3/31/2016, 8:06 p.m.

Most people are focused on the presidential hopefuls and the upcoming election that will decide who will succeed President Obama.

But the U.S. Senate is the real name of the game in this election if the winner of the White House wants to get anything done.

Consider if Hillary Clinton or Bernie Sanders wins in November and comes into office Jan. 20, 2017, facing a GOP-controlled House and a GOP-controlled Senate.

That means the new Democratic president would face a Congress set to delay, dither, obstruct, gut and torpedo initiatives and legislation — in short, the kind of Congress that President Obama has been saddled with for most of his tenure.

Then imagine if Donald Trump or Ted Cruz arrives in office facing a Democratic-controlled Senate. Now the script is gently flipped.

Such a Democratic Senate could prevent either from carrying out collective, oft-stated campaign pledges to build a bigger, longer border wall, plow more ground troops into multiple countries, repeal Obamacare or gut or eliminate the IRS, the EPA, the Department of Education and a litany of other federal agencies.

It would be harder for either to pack the U.S. Supreme Court and the rest of the judiciary with hard-core conservatives.

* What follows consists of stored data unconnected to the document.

(* ===== verification/NetConfig.v ===== *)
(** * Transport configuration: rnet-transport [config.rs]

    The limits of a runtime, their validation, and the endpoint descriptions the public
    configurations are turned into. *)

From S2P Require Import Prelude Bytes CoreTypes Wire EventQueue Framing Control Outbound.

Record SecurityPolicy := mkSecurityPolicy {
  sp_allow_plaintext_business_data : bool;
  sp_rekey_after : option Duration;
  sp_rekey_after_bytes : option Z
}.

Definition secs (n : Z) : Duration := n * 1000000000.

Definition policy_production : SecurityPolicy :=
  mkSecurityPolicy false (Some (secs (60 * 60))) (Some (1024 * 1024 * 1024)).

Record NetConfig := mkNetConfig {
  nc_worker_threads : Z;
  nc_event_queue_capacity : Z;
  nc_write_queue_capacity : Z;
  nc_max_body_len : Z;
  nc_max_datagram_size : Z;
  nc_max_event_bytes : Z;
  nc_max_runtime_queued_bytes : Z;
  nc_max_session_queued_bytes : Z;
  nc_security_policy : SecurityPolicy;
  nc_max_endpoints : Z;
  nc_max_pending_handshakes : Z;
  nc_max_sessions_per_endpoint : Z;
  nc_max_sessions_per_ip : Z;
  nc_handshake_rate_per_ip : Z;
  nc_handshake_burst_per_ip : Z;
  nc_ipv6_admission_prefix_bits : Z;
  nc_handshake_timeout : Duration;
  nc_connect_timeout : Duration;
  nc_dns_timeout : Duration;
  nc_tcp_nodelay : bool;
  nc_tcp_send_buffer_bytes : option Z;
  nc_tcp_recv_buffer_bytes : option Z;
  nc_datagram_idle_timeout : Duration
}.

(** [parallelism] is what [available_parallelism] answers. *)
Definition net_config_default (parallelism : Result Z) : NetConfig :=
  mkNetConfig (match parallelism with Ok n => n | Err _ => 1 end)
    4096 256 (1024 * 1024) 1200 (64 * 1024 * 1024) (256 * 1024 * 1024) (4 * 1024 * 1024) policy_production
    1024 16384 16384 256 100 200 64 (secs 5) (secs 5) (secs 5) true None None (secs 120).

(** [duration.is_zero() || now.checked_add(duration).is_none()]. *)
Definition bad_timeout (now : Instant) (d : Duration) : bool :=
  bool_decide (d = 0) || bool_decide (checked_add instant_max now d = None).

Definition config_rejected (c : NetConfig) (now : Instant) : bool :=
  let p := nc_security_policy c in
  bool_decide (nc_worker_threads c = 0) || bool_decide (nc_event_queue_capacity c = 0) ||
  bool_decide (nc_write_queue_capacity c = 0) || bool_decide (nc_max_body_len c = 0) ||
  bool_decide (u32_max < nc_max_body_len c) || bool_decide (nc_max_datagram_size c < Z.of_nat HEADER_LEN) ||
  bool_decide (65507 < nc_max_datagram_size c) || bool_decide (nc_max_event_bytes c = 0) ||
  bool_decide (nc_max_runtime_queued_bytes c = 0) || bool_decide (nc_max_session_queued_bytes c = 0) ||
  bool_decide (nc_max_runtime_queued_bytes c < nc_max_session_queued_bytes c) ||
  bool_decide (nc_max_endpoints c = 0) || bool_decide (nc_max_pending_handshakes c = 0) ||
  bool_decide (nc_max_sessions_per_endpoint c = 0) || bool_decide (nc_max_sessions_per_ip c = 0) ||
  bool_decide (nc_handshake_rate_per_ip c = 0) || bool_decide (nc_handshake_burst_per_ip c = 0) ||
  bool_decide (128 < nc_ipv6_admission_prefix_bits c) ||
  bad_timeout now (nc_handshake_timeout c) || bad_timeout now (nc_connect_timeout c) ||
  bad_timeout now (nc_dns_timeout c) ||
  bool_decide (nc_tcp_send_buffer_bytes c = Some 0) || bool_decide (nc_tcp_recv_buffer_bytes c = Some 0) ||
  bad_timeout now (nc_datagram_idle_timeout c) ||
  is_some_and (sp_rekey_after p) (bad_timeout now) || bool_decide (sp_rekey_after_bytes p = Some 0).

Definition validate_config (c : NetConfig) (now : Instant) : Result unit :=
  if config_rejected c now then fail ErrorCode.InvalidArgument "invalid runtime capacity or size limit" else Ok tt.

(** Values a [RuntimeConfig] can hold. *)
Record config_typed (c : NetConfig) : Prop := {
  ct_usize : Forall (λ z, 0 ≤ z ≤ usize_max)
    [nc_worker_threads c; nc_event_queue_capacity c; nc_write_queue_capacity c; nc_max_body_len c;
     nc_max_datagram_size c; nc_max_event_bytes c; nc_max_runtime_queued_bytes c; nc_max_session_queued_bytes c;
     nc_max_endpoints c; nc_max_pending_handshakes c; nc_max_sessions_per_endpoint c; nc_max_sessions_per_ip c];
  ct_u32 : Forall (λ z, 0 ≤ z ≤ u32_max) [nc_handshake_rate_per_ip c; nc_handshake_burst_per_ip c];
  ct_bits : 0 ≤ nc_ipv6_admission_prefix_bits c ≤ u8_max;
  ct_durations : Forall (λ z, 0 ≤ z)
    [nc_handshake_timeout c; nc_connect_timeout c; nc_dns_timeout c; nc_datagram_idle_timeout c]
}.

(** ** Endpoint descriptions *)

Inductive EndpointSecurity :=
| AdaptiveServer (local_key : list byte) (initial_mode : SecurityMode.t)
| AdaptiveClient (join_payload : list byte).

Record EndpointConfig := mkEndpointConfig {
  ec_transport : Transport.t;
  ec_bind_addr : option SocketAddr;
  ec_remote_addr : option SocketAddr;
  ec_security : EndpointSecurity
}.

Record ServerConfig := mkServerConfig {
  sc_transport : Transport.t;
  sc_bind_addr : SocketAddr;
  sc_local_key : list byte;
  sc_initial_security : SecurityMode.t
}.
Record ClientConfig := mkClientConfig {
  cc_transport : Transport.t;
  cc_bind_addr : option SocketAddr;
  cc_remote_addr : SocketAddr;
  cc_join_payload : list byte
}.

Definition endpoint_server (transport : Transport.t) (bind_addr : SocketAddr) (local_key : list byte)
    (initial_mode : SecurityMode.t) : EndpointConfig :=
  mkEndpointConfig transport (Some bind_addr) None (AdaptiveServer local_key initial_mode).

(** The wildcard address of the family of [remote_addr] and port 0. *)
Definition unspecified_for (remote_addr : SocketAddr) : SocketAddr := mkSocketAddr (sa_v6 remote_addr) 0 0.
Definition endpoint_client (transport : Transport.t) (bind_addr : option SocketAddr) (remote_addr : SocketAddr)
    (join_payload : list byte) : EndpointConfig :=
  mkEndpointConfig transport
    (match bind_addr with
     | Some a => Some a
     | None => if decide (transport = Transport.Tcp) then None else Some (unspecified_for remote_addr)
     end)
    (Some remote_addr) (AdaptiveClient join_payload).

Definition server_endpoint (c : ServerConfig) : EndpointConfig :=
  endpoint_server (sc_transport c) (sc_bind_addr c) (sc_local_key c) (sc_initial_security c).
Definition client_endpoint (c : ClientConfig) : EndpointConfig :=
  endpoint_client (cc_transport c) (cc_bind_addr c) (cc_remote_addr c) (cc_join_payload c).

(** ** What a validated configuration guarantees *)

Ltac split_rejection E :=
  repeat match type of E with (_ || _) = false => let H := fresh "V" in apply orb_false_iff in E as [E H] end.

Lemma bad_timeout_false now d : 0 ≤ d → bad_timeout now d = false → 0 < d ∧ now + d ≤ instant_max.
Proof.
  intros Hd [H1 H2]%orb_false_iff. rewrite bool_decide_eq_false in H1, H2. unfold checked_add in H2.
  case_decide; [lia|done].
Qed.

Lemma validate_config_limits c now :
  config_typed c → validate_config c now = Ok tt →
  0 < nc_event_queue_capacity c ∧ 0 < nc_max_event_bytes c ∧ 0 < nc_write_queue_capacity c ∧
  0 < nc_max_body_len c ≤ u32_max ∧ Z.of_nat HEADER_LEN ≤ nc_max_datagram_size c ≤ 65507 ∧
  0 < nc_max_session_queued_bytes c ≤ nc_max_runtime_queued_bytes c ∧
  0 < nc_max_pending_handshakes c ≤ usize_max ∧ 0 < nc_max_sessions_per_ip c.
Proof.
  intros [Hu _ _ _] H. unfold validate_config in H. destruct (config_rejected c now) eqn:E; [done|]. clear H.
  unfold config_rejected in E. cbv zeta in E. split_rejection E.
  repeat match goal with H : bool_decide _ = false |- _ => apply bool_decide_eq_false in H end.
  repeat match type of Hu with Forall _ (_ :: _) => let H := fresh "U" in apply Forall_cons in Hu as [H Hu] end. cbv beta in *.
  repeat match goal with H : bad_timeout _ _ = _ |- _ => clear H end. split_and!; lia.
Qed.
Lemma validate_config_deadlines c now :
  config_typed c → validate_config c now = Ok tt →
  Forall (λ d, 0 < d ∧ now + d ≤ instant_max)
    [nc_handshake_timeout c; nc_connect_timeout c; nc_dns_timeout c; nc_datagram_idle_timeout c].
Proof.
  intros [_ _ _ Hd] H. unfold validate_config in H. destruct (config_rejected c now) eqn:E; [done|]. clear H.
  unfold config_rejected in E. cbv zeta in E. split_rejection E.
  repeat match type of Hd with Forall _ (_ :: _) => let H := fresh "U" in apply Forall_cons in Hd as [H Hd] end.
  repeat (apply Forall_cons; split; [apply bad_timeout_false; assumption|]). done.
Qed.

In other words, Senate Democrats would be the firewall to halt a wholesale GOP effort to roll back the progress of the 20th century.

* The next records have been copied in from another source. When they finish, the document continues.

Lemma sessions_of_spec sh endpoint session :
  table_wf (sh_sessions sh) →
  session ∈ sessions_of sh endpoint ↔ ∃ route, table_get (sh_sessions sh) session = Some route ∧ sr_endpoint route = endpoint.
Proof.
  intros Hwf. unfold sessions_of. rewrite list_elem_of_filter, elem_of_table_handles, table_get_map by done. split.
  - intros [Hr [route Hg]]. exists route. split; [done|]. rewrite Hg in Hr. by apply bool_decide_eq_true in Hr.
  - intros (route & Hg & He). rewrite Hg. split; [|done]. by apply bool_decide_eq_true.
Qed.

Lemma release_pending_session_endpoints sh route sh' :
  release_pending_session sh route = Done sh' → sh_endpoints sh' = sh_endpoints sh.
Proof.
  unfold release_pending_session. destruct (sr_established route); [by intros [= <-]|].
  destruct (release_pending_handshake _); cbn; [|done]. by intros [= <-].
Qed.
Lemma publish_lifecycle_endpoints sh e now : sh_endpoints (publish_lifecycle sh e now) = sh_endpoints sh.
Proof. unfold publish_lifecycle. destruct (push_priority _ _ _) as [[[[]|] q]|]; done. Qed.

Lemma close_endpoint_session_effect sh endpoint session route now :
  table_wf (sh_sessions sh) → table_map (sh_sessions sh) !! session = Some route →
  unopened route ≤ nm_pending_handshakes (sh_metrics sh) →
  ∃ sh', close_endpoint_session sh endpoint session now = Done sh' ∧ table_wf (sh_sessions sh') ∧
    table_map (sh_sessions sh') = delete session (table_map (sh_sessions sh)) ∧ sh_endpoints sh' = sh_endpoints sh ∧
    nm_pending_handshakes (sh_metrics sh') = nm_pending_handshakes (sh_metrics sh) - unopened route ∧
    sh_published sh' = sh_published sh ++ [session_event EventType.SessionClosed endpoint session now].
Proof.
  intros Hwf Hget Hp. unfold close_endpoint_session. destruct (table_remove _ session) as [[route' t]|] eqn:Hrm.
  2:{ apply table_remove_None in Hrm. by rewrite table_get_map, Hget in Hrm. }
  destruct (table_remove_spec _ _ _ _ Hwf Hrm) as (Hwf' & Hget' & Hm). rewrite Hget in Hget'. injection Hget' as <-.
  match goal with |- context [release_pending_session ?s _] =>
    destruct (release_pending_session_effect s route Hp) as (sh1 & E1 & S1 & C1 & P1 & L1) end.
  pose proof (release_pending_session_endpoints _ _ _ E1) as N1. rewrite E1. cbn [mbind outcome_bind]. eexists. split; [done|].
  match goal with |- context [publish_lifecycle ?a ?b ?c] =>
    destruct (publish_lifecycle_effect a b c) as (S2 & C2 & P2 & L2) end.
  rewrite S2, P2, L2, publish_lifecycle_endpoints. cbn. rewrite S1, N1, P1, L1. done.
Qed.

Senate Majority Leader Mitch McConnell wants to keep the Senate in Republican hands. He has held private meetings with GOP party leaders in which he has said that the GOP must do everything to maintain a firewall against a Democratic president.

He took the virtually unheard of step of telling GOP Senate candidates and incumbents whose seats are on the block to feel free to distance themselves from the mostly likely GOP presidential nominee, Mr. Trump, if that’s what it takes to win.

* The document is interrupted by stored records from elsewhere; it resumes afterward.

(** ** Opening is a transaction *)

Record registry_ok (sh : Shared) : Prop := {
  ro_endpoints : table_wf (sh_endpoints sh);
  ro_sessions : table_wf (sh_sessions sh);
  ro_endpoint_room : has_room (sh_endpoints sh);
  ro_session_room : has_room (sh_sessions sh);
  ro_pending : 0 ≤ nm_pending_handshakes (sh_metrics sh);
  ro_limit : nc_max_pending_handshakes (sh_config sh) ≤ usize_max
}.

(** Nothing of the call is left behind. *)
Record unchanged (sh sh' : Shared) : Prop := {
  un_endpoints : table_map (sh_endpoints sh') = table_map (sh_endpoints sh);
  un_sessions : table_map (sh_sessions sh') = table_map (sh_sessions sh);
  un_pending : nm_pending_handshakes (sh_metrics sh') = nm_pending_handshakes (sh_metrics sh);
  un_events : sh_events sh' = sh_events sh;
  un_published : sh_published sh' = sh_published sh;
  un_config : sh_config sh' = sh_config sh;
  un_state : sh_state sh' = sh_state sh
}.
#[export] Instance unchanged_preorder : PreOrder unchanged.
Proof. split; [done|]. intros x y z [] []. split; congruence. Qed.

(** A registered endpoint [h], and for a client the session that joins through it. *)
Record opened_as (transport : Transport.t) (client : bool) (sh sh' : Shared) (h : Handle) : Prop := {
  oa_endpoint : table_map (sh_endpoints sh) !! h = None ∧
    ∃ local, table_map (sh_endpoints sh') = <[h := mkEndpointRecord local transport true]> (table_map (sh_endpoints sh));
  oa_events : ∃ at_, sh_events sh' =
    push_back (sh_events sh) (event_simple EventType.EndpointOpened at_ <| ev_endpoint := h |>) at_;
  oa_sessions : if client then
      ∃ session target budget, table_map (sh_sessions sh) !! session = None ∧
        table_map (sh_sessions sh') =
          <[session := mkSessionRoute h target false false false true budget]> (table_map (sh_sessions sh)) ∧
        nm_pending_handshakes (sh_metrics sh') = nm_pending_handshakes (sh_metrics sh) + 1 ∧
        nm_pending_handshakes (sh_metrics sh') ≤ nc_max_pending_handshakes (sh_config sh)
    else table_map (sh_sessions sh') = table_map (sh_sessions sh) ∧
         nm_pending_handshakes (sh_metrics sh') = nm_pending_handshakes (sh_metrics sh)
}.

Definition transactional (transport : Transport.t) (client : bool) (sh : Shared) (o : outcome (Result Handle * Shared)) : Prop :=
  ∃ r sh', o = Done (r, sh') ∧
    match r with
    | Ok h => opened_as transport client sh sh' h
    | Err _ => unchanged sh sh' ∧ registry_ok sh'
    end.

Lemma transactional_err transport client sh e : registry_ok sh → transactional transport client sh (Done (Err e, sh)).
Proof. intros ?. eexists _, _. split; [done|]. split; done. Qed.
Lemma transactional_of {A} transport client sh (r : Result A) k :
  registry_ok sh → (∀ a, r = Ok a → transactional transport client sh (k a sh)) →
  transactional transport client sh (act_bind (act_of r) k sh).
Proof. intros Hok Hk. unfold act_bind, act_of. cbn. destruct r; [by apply Hk|by apply transactional_err]. Qed.

Lemma remove_has_room {T} (t t' : HandleTable T) h v :
  table_remove t h = Some (v, t') → has_room t'.
Proof.
  unfold table_remove. destruct (decode_handle h) as [[i g]|]; [|done]. cbn. destruct (slots t !! i) as [s|]; [|done]. cbn.
  case_decide; [|done]. destruct (value s); [|done]. cbn. intros [= <- <-]. left. cbn. by destruct (free t).
Qed.

(** Taking out what was just put in. *)
Lemma insert_remove {T} (t t1 : HandleTable T) h v :
  table_wf t → table_map t !! h = None → table_wf t1 → table_map t1 = <[h := v]> (table_map t) →
  ∃ t2, table_remove t1 h = Some (v, t2) ∧ table_wf t2 ∧ table_map t2 = table_map t ∧ has_room t2.
Proof.
  intros Hwf Hnone Hwf1 Hm. destruct (table_remove t1 h) as [[v' t2]|] eqn:Hrm.
  - destruct (table_remove_spec _ _ _ _ Hwf1 Hrm) as (Hwf2 & Hget & Hm2). rewrite Hm, lookup_insert_eq in Hget. injection Hget as <-.
    exists t2. split_and!; [done|done| |by eapply remove_has_room]. by rewrite Hm2, Hm, delete_insert_id.
  - apply table_remove_None in Hrm. rewrite table_get_map, Hm, lookup_insert_eq in Hrm by done. done.
Qed.

Lemma insert_endpoint_spec sh local transport :
  registry_ok sh →
  (∃ e m, insert_endpoint sh local transport = Done (Err e, sh <| sh_metrics := m |>) ∧
     nm_pending_handshakes m = nm_pending_handshakes (sh_metrics sh)) ∨
  (∃ h t, insert_endpoint sh local transport = Done (Ok h, sh <| sh_endpoints := t |>) ∧ table_wf t ∧
     table_map (sh_endpoints sh) !! h = None ∧
     table_map t = <[h := mkEndpointRecord local transport false]> (table_map (sh_endpoints sh))).
Proof.
  intros Hok. unfold insert_endpoint. case_decide; [left; eexists _, _; by split|]. right.
  destruct (table_insert_spec (sh_endpoints sh) (mkEndpointRecord local transport false)) as (h & t & -> & Hwf & Hnone & Hm);
    [apply Hok..|]. cbn. exists h, t. done.
Qed.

The GOP majority in the Senate is vulnerable this year as the party must defend 24 seats, while Democrats need to defend only 10 seats. A swing of just four seats to the Democratic column would put Democrats in control of the Senate and give Mrs. Clinton or Sen. Sanders some space to at least get a hearing for a legislative agenda and on prospective cabinet, department, agency and judicial appointees.

It’s those appointments, starting with the U.S. Supreme Court, that has the GOP in a nervous sweat about Senate control. The Senate, not the House, is the sole determiner of who sits on the high court and the lower courts and bags key spots in federal agencies.

These are all top-grade posts that initiate, make and implement crucial policy decisions after many in Congress are long gone. The Senate majority leader has virtually dictatorial control over which of the president’s nominees are put to a confirmation vote.

Sen. McConnell has used that power, and at one point, had held up confirmation for 150 nominees President Obama wanted to place in executive and court spots.

That’s why winning the presidency will not be enough. The White House winner will need a friendly upper chamber of Congress to have a chance to get some of the people’s work done.

EARL OFARI HUTCHINSON

Los Angeles

The writer is an author and political commentator.